Volvo’s move to its new family of four-cylinder powerplants – whose diesel and petrol variants all share the same cylinder block, and where supercharging and turbocharging will do the hard work – is under way. As such, there’s a certain end-of-era naughtiness to the idea of the Polestar’s 3.0-litre turbocharged straight six engine.
Its power increase over the regular variant of the same engine comes courtesy of a bigger Borg-Warner twin-scroll turbo. It helps to produce a 362bhp peak at 5250rpm, with 369lb ft from 3000rpm. The engine runs into the limiter at 6500rpm, so, as the figures suggest, the meat of the performance comes through the mid-range.
The six-speed automatic transmission tends not to leave you languishing at low revs anyway, so there’s always performance on tap. It’s pretty vivid performance, too.
At our test track we recorded a 0-60mph time of 5.3sec, which is respectably close to the official claim, given that we test two up, averaged in two directions and with plenty of fuel on board.
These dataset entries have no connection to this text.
(** * Longitudinal planner: acceleration limits, cruise state machine, arbitration

    A shallow embedding of [selfdrive/controls/lib/longitudinal_planner.py].

    Numbers.  The planner computes on Python floats.  They are modelled as
    exact rationals ([Q]): comparisons, [min]/[max] and the table look-ups
    are what the properties below depend on, and these are the same on a
    total order.  Rounding, infinities and NaN are outside the model.  The
    turn limiter needs a square root and is modelled over the reals in
    [Module Turns].

    Effects.  Methods of [Planner] mutate [self]; they are functions from a
    planner record to a planner record.  A Python exception ([KeyError],
    [ValueError], [IndexError], [ZeroDivisionError], [OverflowError]) is
    [None]. *)

From Stdlib Require Import QArith Qminmax ZArith List Bool Lia Psatz Reals.
Import ListNotations.
Open Scope Q_scope.

(** ** Python primitives *)

(** [a < b] on floats. *)
Definition Qlt_bool (a b : Q) : bool := negb (Qle_bool b a).

(** Python's two-argument [min(a, b)] returns [a] unless [b < a], and
    [max(a, b)] returns [a] unless [b > a]: these are [Qmin] and [Qmax]
    (lemmas [Qmin_python] and [Qmax_python] below). *)

(** [l[i]] for a Python list: negative indices count from the end, anything
    outside [-len, len) raises [IndexError]. *)
Definition list_getitem {A : Type} (l : list A) (i : Z) : option A :=
  let n := Z.of_nat (length l) in
  if (0 <=? i)%Z then nth_error l (Z.to_nat i)
  else if (- n <=? i)%Z then nth_error l (Z.to_nat (n + i))
  else None.

(** Monadic bind for code that may raise. *)
Definition bind {A B : Type} (m : option A) (k : A -> option B) : option B :=
  match m with
  | Some a => k a
  | None => None
  end.

Notation "x <- m ;; k" := (bind m (fun x => k))
  (at level 61, m at next level, right associativity).

(** ** Interpolation

    [interp] of [common/numpy_fast.py] is not among the sources.  Its body
    is written once, over any number type, and used on rationals here and on
    reals in [Turns]. *)

Section Interp.
Variable A : Type.
Variable leb : A -> A -> bool.
Variables add sub mul div : A -> A -> A.
Variable zero : A.

(** Modelled from the spec: the walk along the breakpoints.  [(x0, y0)] is
    the breakpoint already passed; [x] lies on the segment that ends at the
    first breakpoint [x1] with [x <= x1], and the value there is linear
    between the two table values.  Past the last breakpoint the last table
    value is held. *)
Fixpoint interp_from (x x0 y0 : A) (xp fp : list A) : A :=
  match xp, fp with
  | x1 :: xp', y1 :: fp' =>
      if leb x x1
      then add (div (mul (sub x x0) (sub y1 y0)) (sub x1 x0)) y0
      else interp_from x x1 y1 xp' fp'
  | _, _ => y0
  end.

(** Modelled from the spec: piecewise-linear interpolation of [fp] over the
    breakpoints [xp]; at or below the first breakpoint the first table value
    is held. *)
Definition interp_gen (x : A) (xp fp : list A) : A :=
  match xp, fp with
  | x0 :: xp', y0 :: fp' =>
      if leb x x0 then y0 else interp_from x x0 y0 xp' fp'
  | _, _ => zero
  end.
End Interp.

(** Modelled from the spec: [interp] of [common/numpy_fast.py], which is not
    among the sources.  The spec describes it as piecewise-linear
    interpolation over the fixed speed breakpoints; as in numpy's function of
    the same name, the first table value is held below the first breakpoint
    and the last one above the last breakpoint.  Every call in the planner
    passes tables of equal, non-zero length (the value on empty tables, 0,
    is never used). *)
Definition interp (x : Q) (xp fp : list Q) : Q :=
  interp_gen Q Qle_bool Qplus Qminus Qmult Qdiv 0 x xp fp.

(** ** Constants and look-up tables *)

Definition LON_MPC_STEP : Q := 0.2.
Definition AWARENESS_DECEL : Q := -0.2.

Definition _A_CRUISE_MIN_V_ECO : list Q := [-1.0; -0.7; -0.6; -0.5; -0.3].
Definition _A_CRUISE_MIN_V_SPORT : list Q := [-3.0; -2.6; -2.3; -2.0; -1.0].
Definition _A_CRUISE_MIN_V_FOLLOWING : list Q := [-3.0; -2.5; -2.0; -1.5; -1.0].
Definition _A_CRUISE_MIN_V : list Q := [-2.0; -1.5; -1.0; -0.7; -0.5].
Definition _A_CRUISE_MIN_BP : list Q := [0.0; 5.0; 10.0; 20.0; 55.0].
But is it enough performance when an Audi RS4 – more expensive, admittedly – covers the same benchmark 0.9sec quicker? Tough call. At no point on the road does the Volvo feel like it’s short on accelerative urge, but for a car that is meant to be a performance flagship and which carries the burden of a 35 per cent benefit-in-kind tax rate, you could expect more.
In daily driving, though, we suspect you’ll not routinely wish the V60 was faster. Hold third gear as you exit a roundabout at 30mph and 6.1sec later you’ll be at 70mph. An RS4 is only 0.4sec faster over the same yardstick. And the Volvo’s torque converter auto, which gets manual override controls, is a journey-easing accomplice, providing the right amount of creep at low speeds while smoothing gearshifts pleasingly.
Also strong are the V60’s brakes, which let it pull itself down from 70mph in 43.3 metres in the dry, despite a weight as tested of 1805kg.